_Problem to solve_: Set down exactly the first line of the entries and every line after it, through the line with "format_stamp (Exchange s));".

[Saved entries]
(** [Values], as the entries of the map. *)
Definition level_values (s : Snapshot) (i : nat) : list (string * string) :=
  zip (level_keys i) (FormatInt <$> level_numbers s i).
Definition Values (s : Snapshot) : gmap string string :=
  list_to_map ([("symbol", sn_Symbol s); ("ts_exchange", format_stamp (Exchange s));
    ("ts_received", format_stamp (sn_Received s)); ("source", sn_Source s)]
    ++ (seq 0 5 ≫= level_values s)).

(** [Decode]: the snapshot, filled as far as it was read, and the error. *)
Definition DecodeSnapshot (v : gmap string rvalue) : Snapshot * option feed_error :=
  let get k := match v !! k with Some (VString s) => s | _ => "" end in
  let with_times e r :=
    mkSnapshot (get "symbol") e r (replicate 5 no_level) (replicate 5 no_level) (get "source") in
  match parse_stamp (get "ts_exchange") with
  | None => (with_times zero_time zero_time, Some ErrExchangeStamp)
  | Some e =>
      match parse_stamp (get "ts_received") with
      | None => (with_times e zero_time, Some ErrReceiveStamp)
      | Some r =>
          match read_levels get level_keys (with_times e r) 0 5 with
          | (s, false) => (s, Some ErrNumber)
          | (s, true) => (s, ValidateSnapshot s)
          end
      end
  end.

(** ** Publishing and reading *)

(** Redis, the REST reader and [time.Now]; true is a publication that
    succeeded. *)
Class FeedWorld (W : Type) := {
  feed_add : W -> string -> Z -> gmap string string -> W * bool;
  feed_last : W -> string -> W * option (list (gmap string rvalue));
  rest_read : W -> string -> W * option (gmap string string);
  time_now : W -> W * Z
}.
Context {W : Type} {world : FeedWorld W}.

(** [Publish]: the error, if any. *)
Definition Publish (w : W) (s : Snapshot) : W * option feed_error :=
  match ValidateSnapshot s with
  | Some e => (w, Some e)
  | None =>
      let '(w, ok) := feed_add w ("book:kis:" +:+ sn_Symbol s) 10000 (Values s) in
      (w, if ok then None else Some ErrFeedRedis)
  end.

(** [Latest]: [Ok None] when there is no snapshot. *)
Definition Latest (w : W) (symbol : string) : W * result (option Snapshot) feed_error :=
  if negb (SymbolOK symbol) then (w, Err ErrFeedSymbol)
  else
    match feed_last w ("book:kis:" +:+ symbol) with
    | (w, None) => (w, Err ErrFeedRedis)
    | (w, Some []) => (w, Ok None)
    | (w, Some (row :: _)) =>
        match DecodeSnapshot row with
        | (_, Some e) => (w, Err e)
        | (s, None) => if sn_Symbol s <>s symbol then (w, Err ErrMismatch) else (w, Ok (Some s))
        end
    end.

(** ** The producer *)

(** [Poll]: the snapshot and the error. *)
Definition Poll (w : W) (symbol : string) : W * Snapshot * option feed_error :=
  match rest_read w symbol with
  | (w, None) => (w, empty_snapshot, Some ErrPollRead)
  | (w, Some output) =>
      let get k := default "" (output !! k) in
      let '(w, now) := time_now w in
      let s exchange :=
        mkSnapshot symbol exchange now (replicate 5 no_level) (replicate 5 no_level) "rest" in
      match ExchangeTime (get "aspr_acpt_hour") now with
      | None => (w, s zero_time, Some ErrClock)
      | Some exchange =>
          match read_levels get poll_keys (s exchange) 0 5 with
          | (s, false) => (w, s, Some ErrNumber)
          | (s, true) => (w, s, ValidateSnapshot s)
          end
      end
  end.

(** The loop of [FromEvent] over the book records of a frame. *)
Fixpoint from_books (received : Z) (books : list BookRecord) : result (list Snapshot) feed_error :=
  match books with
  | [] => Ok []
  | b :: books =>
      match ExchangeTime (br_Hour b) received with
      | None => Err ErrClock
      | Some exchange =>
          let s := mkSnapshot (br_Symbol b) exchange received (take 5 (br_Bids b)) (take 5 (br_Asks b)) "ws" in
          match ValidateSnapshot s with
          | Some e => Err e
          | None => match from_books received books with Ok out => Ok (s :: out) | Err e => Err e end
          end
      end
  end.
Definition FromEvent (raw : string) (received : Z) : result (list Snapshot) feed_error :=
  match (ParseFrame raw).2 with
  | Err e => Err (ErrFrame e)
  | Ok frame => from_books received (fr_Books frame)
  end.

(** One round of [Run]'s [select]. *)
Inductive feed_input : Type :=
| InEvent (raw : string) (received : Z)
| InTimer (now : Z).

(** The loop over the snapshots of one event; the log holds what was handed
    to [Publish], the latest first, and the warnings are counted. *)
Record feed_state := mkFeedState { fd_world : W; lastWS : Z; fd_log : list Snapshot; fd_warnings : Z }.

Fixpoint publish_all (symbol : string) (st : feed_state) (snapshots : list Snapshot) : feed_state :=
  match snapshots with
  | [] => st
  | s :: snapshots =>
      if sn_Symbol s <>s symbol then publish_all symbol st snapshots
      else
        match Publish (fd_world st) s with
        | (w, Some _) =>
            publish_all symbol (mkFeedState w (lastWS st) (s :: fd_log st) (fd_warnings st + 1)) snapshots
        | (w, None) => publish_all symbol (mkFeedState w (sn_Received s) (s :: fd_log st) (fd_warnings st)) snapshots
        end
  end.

_Reply to the task_:
(** [Values], as the entries of the map. *)
Definition level_values (s : Snapshot) (i : nat) : list (string * string) :=
  zip (level_keys i) (FormatInt <$> level_numbers s i).
Definition Values (s : Snapshot) : gmap string string :=
  list_to_map ([("symbol", sn_Symbol s); ("ts_exchange", format_stamp (Exchange s));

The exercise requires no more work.